One species in particular, the Monarch butterfly, has decreased from more than 1 billion in 1995 to about 34 million today. Scientists attribute the decline of monarchs to the decrease in native plants like milkweed. Evidence of population declines has prompted scientists and conservationists, alike, to encourage changes in ecosystem management. These once-common butterflies are growing less familiar and private lands will continue to play a crucial role in aiding the recovery of this species that serves as an indicator of ecosystem health.
USDA’s Natural Resource Conservation Service (NRCS) is just one of many agencies encouraging change by investing dollars in a 10-state targeted conservation effort to give owners and managers of private lands the tools they need to create and enhance habitat for monarch butterflies. With assistance from NRCS, producers and conservation partners can increase critical populations of milkweed and nectar-rich plants by establishing them along field borders, in buffers along waterways or around wetlands, in pastures and other suitable locations. And we know when landowners improve habitat for monarchs, they are also providing food and habitat for other essential pollinators, reducing erosion, increasing soil health, and inhibiting the expansion of invasive species.
June 20-26 is National Pollinator week.
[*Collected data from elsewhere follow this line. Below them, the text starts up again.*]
(** * Atlassian REST client: Bitbucket Cloud pull requests and the
      Service Desk flat client.

    A shallow embedding of
      - [atlassian/bitbucket/cloud/const.py],
      - [atlassian/bitbucket/cloud/repositories/pullRequests.py],
      - [atlassian/service_desk.py],
    with the HTTP layer made explicit: every method runs against a log of the
    requests issued so far, and the answers of the server are a parameter. *)

From Stdlib Require Import String Ascii List ZArith Bool Lia.
From Stdlib Require Import DecimalString.
Import ListNotations.
Open Scope string_scope.
Open Scope list_scope.
Set Warnings "-register-all".

(** ** Python values *)

Module Py.

(** The JSON-shaped fragment of Python values the clients handle.  A [dict]
    keeps its insertion order, so it is an association list; [lookup] reads
    the first binding of a key. Floats do not occur in the modelled code. *)
Inductive pyval : Type :=
| PyNone
| PyBool (b : bool)
| PyInt (n : Z)
| PyStr (s : string)
| PyList (l : list pyval)
| PyDict (d : list (string * pyval)).

Definition dict : Type := list (string * pyval).

(** The exceptions the modelled code raises or lets through. *)
Inductive pyexc : Type :=
| Exception (msg : string)
| ValueError (msg : string)
| KeyError (key : string)
| AttributeError (attr : string)
| TypeError (msg : string)
| SchemaMismatch (expected : string)
| TransportError (msg : string).

(** The result of evaluating a Python expression or call. *)
Inductive outcome (A : Type) : Type :=
| Ret (a : A)
| Raise (e : pyexc).
Arguments Ret {A} a.
Arguments Raise {A} e.

Definition obind {A B} (o : outcome A) (k : A -> outcome B) : outcome B :=
  match o with
  | Ret a => k a
  | Raise e => Raise e
  end.

(** [key in d] *)
Definition has_key (k : string) (d : dict) : bool :=
  existsb (fun kv => String.eqb (fst kv) k) d.

(** [d.get(key)] as an option *)
Fixpoint lookup (k : string) (d : dict) : option pyval :=
  match d with
  | [] => None
  | (k', v) :: d' => if String.eqb k' k then Some v else lookup k d'
  end.

(** [d[key] = v]: overwrite in place, or append a new key. *)
Fixpoint dict_set (k : string) (v : pyval) (d : dict) : dict :=
  match d with
  | [] => [(k, v)]
  | (k', v') :: d' =>
      if String.eqb k' k then (k', v) :: d' else (k', v') :: dict_set k v d'
  end.

(** Truth value testing: [None], [False], zero and the empty string, list
    and dict are false, everything else is true. *)
Definition truthy (v : pyval) : bool :=
  match v with
  | PyNone => false
  | PyBool b => b
  | PyInt n => negb (Z.eqb n 0)
  | PyStr s => negb (String.eqb s EmptyString)
  | PyList l => match l with [] => false | _ => true end
  | PyDict d => match d with [] => false | _ => true end
  end.

(** [a or b], with [b] evaluated only when [a] is false. *)
Definition py_or (a : pyval) (b : outcome pyval) : outcome pyval :=
  if truthy a then Ret a else b.

(** [v is None] *)
Definition is_none (v : pyval) : bool :=
  match v with PyNone => true | _ => false end.

(** [v == s] for a string constant [s]. *)
Definition eq_str (v : pyval) (s : string) : bool :=
  match v with PyStr s' => String.eqb s' s | _ => false end.

(** [v in strs] for a list of string constants. *)
Definition in_strs (v : pyval) (strs : list string) : bool :=
  existsb (eq_str v) strs.

(** [str.upper] is a builtin that maps by the Unicode case rules; the
    methods below take it as a parameter [upper]. On a string of ASCII
    characters it is the byte map [ascii_upper], which the examples use. *)
Definition upper_ascii (c : ascii) : ascii :=
  let n := nat_of_ascii c in
  if andb (Nat.leb 97 n) (Nat.leb n 122) then ascii_of_nat (n - 32) else c.

Fixpoint ascii_upper (s : string) : string :=
  match s with
  | EmptyString => EmptyString
  | String c s' => String (upper_ascii c) (ascii_upper s')
  end.

(** [v.upper()]: only strings have the method. *)
Definition py_upper (upper : string -> string) (v : pyval)
  : outcome string :=
  match v with
  | PyStr s => Ret (upper s)
  | _ => Raise (AttributeError "upper")
  end.

(** ** The HTTP boundary *)

Inductive http_method : Type := GET | POST | PUT | DELETE.

(** One call of the request primitive: the URL of the object that issues it,
    the path argument, and the keyword arguments the callers pass. *)
Record request : Type := mkRequest {
  r_method : http_method;
  r_url : string;
  r_path : option string;
  r_params : dict;
  r_headers : option dict;
  r_data : option pyval
}.
(** The table a successful transformation leaves is well formed. *)
Lemma transform_frame_ok_wf (sheet : option RateSheet) (df df' : DataFrame) :
  Frame.wf df -> transform_frame sheet df = (df', Ok tt) -> Frame.wf df'.
Proof.
  intros Hwf Htf.
  destruct (transform_frame_ok _ _ _ Hwf Htf)
    as (exr_df & raw & usd & gbp & eur & inr
        & _ & Hraw & Husd & Hgbp & Heur & Hinr & -> & _).
  pose proof (FrameFacts.wf_lookup _ _ _ Hwf Hraw) as Hn.
  pose proof (result_map_length _ _ _ Husd) as Hlu.
  pose proof (result_map_length _ _ _ Hgbp) as Hlg.
  pose proof (result_map_length _ _ _ Heur) as Hle.
  pose proof (result_map_length _ _ _ Hinr) as Hli.
  assert (H1 : Frame.wf (Frame.set_col df "MC_USD_Billion" usd))
    by (apply FrameFacts.wf_set_col; [exact Hwf|congruence]).
  assert (N1 : Frame.nrows (Frame.set_col df "MC_USD_Billion" usd)
               = Frame.nrows df)
    by (apply FrameFacts.nrows_set_col; congruence).
  assert (H2 : Frame.wf
                 (Frame.set_col (Frame.set_col df "MC_USD_Billion" usd)
                    "MC_GBP_Billion" gbp))
    by (apply FrameFacts.wf_set_col; [exact H1|congruence]).
  assert (N2 : Frame.nrows
                 (Frame.set_col (Frame.set_col df "MC_USD_Billion" usd)
                    "MC_GBP_Billion" gbp) = Frame.nrows df)
    by (rewrite FrameFacts.nrows_set_col; congruence).
  assert (H3 : Frame.wf
                 (Frame.set_col
                    (Frame.set_col (Frame.set_col df "MC_USD_Billion" usd)
                       "MC_GBP_Billion" gbp) "MC_EUR_Billion" eur))
    by (apply FrameFacts.wf_set_col; [exact H2|congruence]).
  assert (N3 : Frame.nrows
                 (Frame.set_col
                    (Frame.set_col (Frame.set_col df "MC_USD_Billion" usd)
                       "MC_GBP_Billion" gbp) "MC_EUR_Billion" eur)
               = Frame.nrows df)
    by (rewrite FrameFacts.nrows_set_col; congruence).
  apply FrameFacts.wf_set_col; [exact H3|congruence].
Qed.

(** X5. On a well-formed table without records [transform] succeeds
    whatever rows the rate file holds under its columns [Currency] and
    [Rate], even none: no rate is ever looked up, and the table gets its
    three currency columns, empty. *)
Theorem transform_empty_table (env : Env) (l : nat) (path : string)
  (w : World) (df : DataFrame) (exr_df : RateSheet) :
  heap w !! l = Some df ->
  Frame.wf df ->
  Frame.lookup_col "MC_USD_Billion" df = Some [] ->
  read_csv env "exchange_rate.csv" = Some exr_df ->
  exists df',
    transform env l path w = (Ok l, set_heap (<[l := df']> (heap w)) w)
    /\ Frame.lookup_col "MC_GBP_Billion" df' = Some []
    /\ Frame.lookup_col "MC_EUR_Billion" df' = Some []
    /\ Frame.lookup_col "MC_INR_Billion" df' = Some []
    /\ Frame.nrows df' = 0.
Proof.
  intros Hl Hwf Hraw Hread.
  pose proof (FrameFacts.wf_lookup _ _ _ Hwf Hraw) as Hn. simpl in Hn.
  set (df1 := Frame.set_col df "MC_USD_Billion" []).
  set (df2 := Frame.set_col df1 "MC_GBP_Billion" []).
  set (df3 := Frame.set_col df2 "MC_EUR_Billion" []).
  set (df4 := Frame.set_col df3 "MC_INR_Billion" []).
  assert (W1 : Frame.wf df1) by (apply FrameFacts.wf_set_col; assumption).
  assert (N1 : Frame.nrows df1 = 0)
    by (unfold df1; rewrite FrameFacts.nrows_set_col; simpl; congruence).
  assert (U1 : Frame.lookup_col "MC_USD_Billion" df1 = Some [])
    by apply FrameFacts.lookup_set_col_eq.
  assert (W2 : Frame.wf df2)
    by (apply FrameFacts.wf_set_col; [exact W1|simpl; congruence]).
  assert (N2 : Frame.nrows df2 = 0)
    by (unfold df2; rewrite FrameFacts.nrows_set_col; simpl; congruence).
  assert (U2 : Frame.lookup_col "MC_USD_Billion" df2 = Some []).
  { unfold df2. rewrite FrameFacts.lookup_set_col_ne by discriminate.
    exact U1. }
  assert (W3 : Frame.wf df3)
    by (apply FrameFacts.wf_set_col; [exact W2|simpl; congruence]).
  assert (N3 : Frame.nrows df3 = 0)
    by (unfold df3; rewrite FrameFacts.nrows_set_col; simpl; congruence).
  assert (U3 : Frame.lookup_col "MC_USD_Billion" df3 = Some []).
  { unfold df3. rewrite FrameFacts.lookup_set_col_ne by discriminate.
    exact U2. }
  assert (Htf : transform_frame (Some exr_df) df = (df4, Ok tt)).
  { unfold transform_frame, coerce_usd, add_currency, Frame.getitem.
    rewrite Hraw. simpl.
    rewrite (FrameFacts.setitem_wf df "MC_USD_Billion" [] Hwf Hn).
    fold df1. rewrite U1. simpl.
    rewrite (FrameFacts.setitem_wf df1 "MC_GBP_Billion" [] W1)
      by (simpl; congruence).
    fold df2. rewrite U2. simpl.
    rewrite (FrameFacts.setitem_wf df2 "MC_EUR_Billion" [] W2)
      by (simpl; congruence).
    fold df3. rewrite U3. simpl.
    rewrite (FrameFacts.setitem_wf df3 "MC_INR_Billion" [] W3)
      by (simpl; congruence).
    reflexivity. }
  exists df4. split.
  - rewrite (transform_eq _ _ _ _ _ Hl), Hread, Htf. reflexivity.
  - split; [|split; [|split]].
    + unfold df4, df3, df2.
      rewrite !FrameFacts.lookup_set_col_ne by discriminate.
      apply FrameFacts.lookup_set_col_eq.
    + unfold df4, df3.
      rewrite FrameFacts.lookup_set_col_ne by discriminate.
      apply FrameFacts.lookup_set_col_eq.
    + apply FrameFacts.lookup_set_col_eq.
    + unfold df4. rewrite FrameFacts.nrows_set_col; [exact N3|].
      simpl. congruence.
Qed.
As we celebrate pollinators throughout this week, I want to thank Indiana’s farm families for all you do to care for the land, improve the environment, and provide us safe and affordable food and fiber. I look forward to continuing to work together to provide better habitat for our pollinator friends!
You are invited to learn more about the Natural Resources Conservation Service, conservation practices and pollinators. Stop by and talk with your District Conservationist or visit our website www.in.nrcs.usda.gov. To locate the office nearest you, visit: http://www.nrcs.usda.gov/wps/portal/nrcs/main/in/contact/local/.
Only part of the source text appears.